Friday, August 14, 2009
Gene Therapy Creates a New Fovea
Treatment leads to an unexpected improvement in vision for one patient. 
By Emily Singer
Twelve months after receiving an experimental gene therapy for a rare, 
inherited form of blindness, a patient discovered that she could read an 
illuminated
clock in the family car for the first time in her life. The unexpected findings 
suggest that the brain can adapt to new sensory capacity, even in people
who have been blind since birth. 

The patient, who remains anonymous, suffers from a disease called Leber 
congenital amaurosis, in which an abnormal protein in sufferers' photoreceptors
severely impairs their sensitivity to light. "It's like wearing several pairs 
of sunglasses in a dark room," says Artur Cideciyan, a researcher at the
University of Pennsylvania in Philadelphia, who oversaw the trial. 

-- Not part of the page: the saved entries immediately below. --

Lemma fan_result_Ok s rs :
  fan_inv s → fan_done s = true → fan_result s = Ok rs →
  length rs = n ∧ ∀ i r, rs !! i = Some r →
    genuine i = Ok r ∧ accepted_status (pr_Status r) = true.
Proof.
  intros (Hl & Hs & _) Hdone. unfold fan_result. destruct (first_error _ (fo_slots s)); [done|].
  destruct (first_error (λ _, true) (fo_slots s)) eqn:E2; [done|]. intros [= <-].
  assert (∀ i o, fo_slots s !! i = Some o → ∃ r, o = Some (Ok r)) as Hall.
  { intros i o Hi. unfold fan_done in Hdone. rewrite forallb_forall in Hdone.
    pose proof Hi as Hf. apply list_elem_of_lookup_2, list_elem_of_In, Hdone in Hf.
    destruct o as [[r|e]|]; [eauto| |done]. by pose proof (first_error_None _ _ _ _ E2 Hi). }
  destruct (responses_all _ Hall) as [Hrl Hri]. split; [by rewrite Hrl|]. intros i r Hi.
  destruct (lookup_lt_is_Some_2 (fo_slots s) i) as [o Ho].
  { rewrite <-Hrl. by eapply lookup_lt_Some. }
  destruct (Hall _ _ Ho) as [r' ->]. rewrite (Hri _ _ Ho) in Hi. injection Hi as ->.
  destruct (Hs _ _ Ho) as [?|[[= Hp]|(? & ? & _)]]; [done| |done].
  unfold processEndorsement in Hp. destruct (genuine i) as [r'|]; [|done].
  destruct (accepted_status _) eqn:E; [|done]. injection Hp as ->. done.
Qed.

(** An error is an endorser's own, or a cancellation, which without the caller's
    doing goes back to an endorser's cancellation. *)
Lemma fan_result_Err s err :
  fan_inv s → fan_result s = Err err →
  (isCancellation err = false ∧
   ∃ i, (i < n)%nat ∧ processEndorsement (genuine i) = Err err ∧
     ∀ j err', (j < i)%nat → fo_slots s !! j = Some (Some (Err err')) →
       isCancellation err' = true) ∨
  (isCancellation err = true ∧
   (fo_caller s = false → ∃ j e', (j < n)%nat ∧ processEndorsement (genuine j) = Err e' ∧
      isCancellation e' = true)).
Proof.
  intros (Hl & Hs & Hc). unfold fan_result.
  assert (∀ i o, fo_slots s !! i = Some o → (i < n)%nat) as Hlt
    by (intros i o Hi; rewrite <-Hl; by eapply lookup_lt_Some).
  destruct (first_error (λ err, negb _) (fo_slots s)) as [e|] eqn:E1.
  - intros [= <-]. left. apply first_error_Some in E1 as (i & Hi & Hp%negb_true_iff & Hb).
    split; [done|]. exists i. split; [by eapply Hlt|]. split.
    + destruct (Hs _ _ Hi) as [?|[[= ->]|(e' & [= <-] & Hcan & _)]]; [done..|congruence].
    + intros j e' Hj He'. by eapply negb_false_iff, Hb.
  - destruct (first_error (λ _, true) (fo_slots s)) as [e|] eqn:E2; [|done].
    intros [= <-]. right. apply first_error_Some in E2 as (i & Hi & _ & _).
    assert (∀ j e', fo_slots s !! j = Some (Some (Err e')) → isCancellation e' = true) as Hcn
      by (intros j e' Hj; by apply negb_false_iff, (first_error_None _ _ _ _ E1 Hj)).
    split; [by eapply Hcn|]. intros Hcal.
    destruct (Hs _ _ Hi) as [?|[[= Hge]|(e' & _ & _ & Hcan)]]; [done| |].
    + exists i, e. eauto.
    + destruct (Hc Hcan) as [?|(j & e2 & Hj & Hp)]; [congruence|]. exists j, e2. eauto.
Qed.
End fanout.

(** C21: the fan-out.  However the endorsers' answers interleave: the transaction
    is endorsed only with one accepted response per endorser, in the order of the
    endorsers.  Otherwise, if the caller has not cancelled and no endorser fails
    with a cancellation of its own, the error is what some endorser answered,
    never one of the cancellations the early stop provoked, and no endorser before
    it in order has an error of its own recorded; if every endorser accepts, the
    transaction is endorsed. *)
Theorem fanout_result genuine n s
    (Hr : rtc (fan_step genuine) (fan_start n) s) (Hdone : fan_done s = true) :
  (∀ rs, fan_result s = Ok rs →
     length rs = n ∧ ∀ i r, rs !! i = Some r →
       genuine i = Ok r ∧ accepted_status (pr_Status r) = true) ∧
  (fo_caller s = false →
   (∀ i err, processEndorsement (genuine i) = Err err → isCancellation err = false) →
   ∀ err, fan_result s = Err err →
     isCancellation err = false ∧
     ∃ i, (i < n)%nat ∧ processEndorsement (genuine i) = Err err ∧
       ∀ j err', (j < i)%nat → fo_slots s !! j = Some (Some (Err err')) →
         isCancellation err' = true) ∧
  (fo_caller s = false → (∀ i, (i < n)%nat → ∃ r, processEndorsement (genuine i) = Ok r) →
   ∃ rs, fan_result s = Ok rs).
Proof.
  pose proof (fan_reachable_inv _ _ _ Hr) as Hi. split_and!.
  - intros rs. by apply fan_result_Ok.
  - intros Hcal Hgc err Herr. destruct (fan_result_Err _ _ _ _ Hi Herr) as [Hown|[Hcan Hj]]; [done|].
    destruct (Hj Hcal) as (j & e' & _ & Hj' & He'). by rewrite (Hgc _ _ Hj') in He'.
  - intros Hcal Hok. destruct (fan_result s) as [rs|err] eqn:Herr; [by exists rs|].
    destruct (fan_result_Err _ _ _ _ Hi Herr) as [(_ & j & Hj & Hg & _)|[_ Hj]].
    + destruct (Hok _ Hj). congruence.
    + destruct (Hj Hcal) as (j & e' & Hlt & Hg & _). destruct (Hok _ Hlt). congruence.
Qed.

(** ** Gas estimates *)

Section estimate.
Context {G : GethTypes}.
Context (local_Call : nat → CallMsg → option byte_slice * Z * option call_err).

(** A call with this gas limit went through. *)
Definition verified (args : CallMsg) (gas : Z) : Prop :=
  ∃ i ret used, local_Call i (with_gas_limit args gas) = (ret, used, None).

(** Why an estimate fails: a transport failure or a revert with data. *)
Definition refused (args : CallMsg) (err : query_error) : Prop :=
  ∃ i gas ret used e, local_Call i (with_gas_limit args gas) = (ret, used, Some e) ∧
    match e with
    | Transport msg => err = QueryFailed ("process call: " +:+ msg)
    | CallErr e => ce_Reverted e = true ∧ (0 < slice_len (ce_Data e))%nat ∧
        err = RevertError (ce_Message e) (ce_Data e)
    end.

Lemma refused_not_allowance args gas : ~ refused args (GasExceedsAllowance gas).
Proof. intros (? & ? & ? & ? & [e|msg] & _ & H); [by destruct H as (_ & _ & H)|done]. Qed.

Lemma probeGas_cases i args gas :
  match probeGas local_Call i args gas with
  | Ok (used, true) => ∃ ret, local_Call i (with_gas_limit args gas) = (ret, used, None)
  | Ok (used, false) => ∃ ret e, local_Call i (with_gas_limit args gas) = (ret, used, Some (CallErr e))
  | Err err => refused args err
  end.
Proof.
  unfold probeGas. destruct (local_Call i (with_gas_limit args gas)) as [[ret used] [[e|msg]|]] eqn:E;
    [|by eexists i, gas, ret, used, _|by eexists].
  destruct (ce_Reverted e) eqn:Hr; simpl; [destruct (Nat.ltb_spec 0 (slice_len (ce_Data e)))|];
    try by eexists _, _.
  by eexists i, gas, ret, used, _.
Qed.

(** The loop ends when the doubled guess has reached the ceiling. *)
Lemma estimate_loop_spec fuel : ∀ i args guess,
  verified args estimateGasCeiling → 0 < guess →
  estimateGasCeiling ≤ guess * 2 ^ Z.of_nat fuel →
  ∃ r, estimate_loop local_Call (S fuel) i args guess = Some r ∧
    match r with
    | Ok g => verified args g ∧ g ≤ estimateGasCeiling ∧
        (g < estimateGasCeiling → ∃ k : nat, g = guess * 2 ^ Z.of_nat k)
    | Err err => refused args err
    end.
Proof.
  induction fuel as [|fuel IH]; intros i args guess Hv H0 Hc.
  { simpl. destruct (Z.ltb_spec guess estimateGasCeiling); [simpl in Hc; lia|].
    eexists. split; [reflexivity|]. split_and!; [done|lia|intros; exfalso; lia]. }
  cbn [estimate_loop]. destruct (Z.ltb_spec guess estimateGasCeiling) as [Hlt|Hge].
  2: { eexists. split; [reflexivity|]. split_and!; [done|lia|intros; exfalso; lia]. }
  pose proof (probeGas_cases i args guess) as Hp.
  destruct (probeGas local_Call i args guess) as [[used []]|err].
  - eexists. split; [reflexivity|]. destruct Hp as [ret Hp]. split_and!; [by eexists _, _, _|lia|].
    intros _. exists 0%nat. simpl. lia.
  - rewrite u64_small by (unfold is_u64, estimateGasCeiling in *; lia).
    destruct (IH (S i) args (guess * 2)) as (r & Hr & Hspec); [done|lia| |].
    { rewrite Nat2Z.inj_succ, Z.pow_succ_r in Hc by lia. lia. }
    exists r. split; [exact Hr|]. destruct r as [g|]; [|done]. destruct Hspec as (? & ? & Hk).
    split_and!; try done. intros Hg. destruct (Hk Hg) as [k ->]. exists (S k).
    rewrite Nat2Z.inj_succ, Z.pow_succ_r by lia. lia.
  - by eexists.
Qed.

At the start of the study, physicians injected a gene encoding a functional 
copy of the protein into a small part of one eye--about eight-to-nine 
millimeters
in diameter--of three patients, all in their twenties and blind since birth. In 
preliminary results published last year, Cideciyan and colleagues found
that all three patients showed substantial improvements in their ability to 
detect light three months after treatment. 

The researchers have now published new results of the study in the journal 
Human Gene Therapy, showing that these improvements remained stable after one
year. And in a letter to the New England Journal of Medicine, they describe 
surprising gains in one patient's vision. "It was unexpected because the major
improvement of vision had occurred within weeks after the treatment," says 
Cideciyan. 

Probing further, the researchers found that the patient appeared to be using 
the treated part of her eye like a second fovea--the part of the retina that
is most densely populated with photoreceptors and is typically used for 
detailed vision, such as reading. The patient could detect dimmer light using 
the
treated region than she could with her natural fovea. "We realized she was 
slowly adapting to her newfound vision by subconsciously focusing her attention
to the treated area as opposed to the untreated central fovea," says Cideciyan. 
"It suggests that there is a plasticity, an ability to adapt in the adult
visual brain."

"It's very encouraging," says Kang Zhang, an ophthalmologist and director of 
the Institute for Genomic Medicine at the University of California, San Diego,
who was not involved in the study. "The formation of almost another vision 
center has implications as we go forward for patients with congenital blindness.
They might not be able to use their normal fovea, but they might be able to 
develop a new center of vision."

Researchers now plan to study other patients in the trial to determine if they 
have experienced similar improvements. They also hope to figure out how
to accelerate these gains, perhaps by using visual training targeted to the 
area treated with gene therapy. 

The scientists also say that the fact that patients' visual improvements held 
for a year after injection is promising. "It means that for congenital or
childhood blindness," says Zhang, "there is the potential to at least 
stabilize, if not improve, visual function."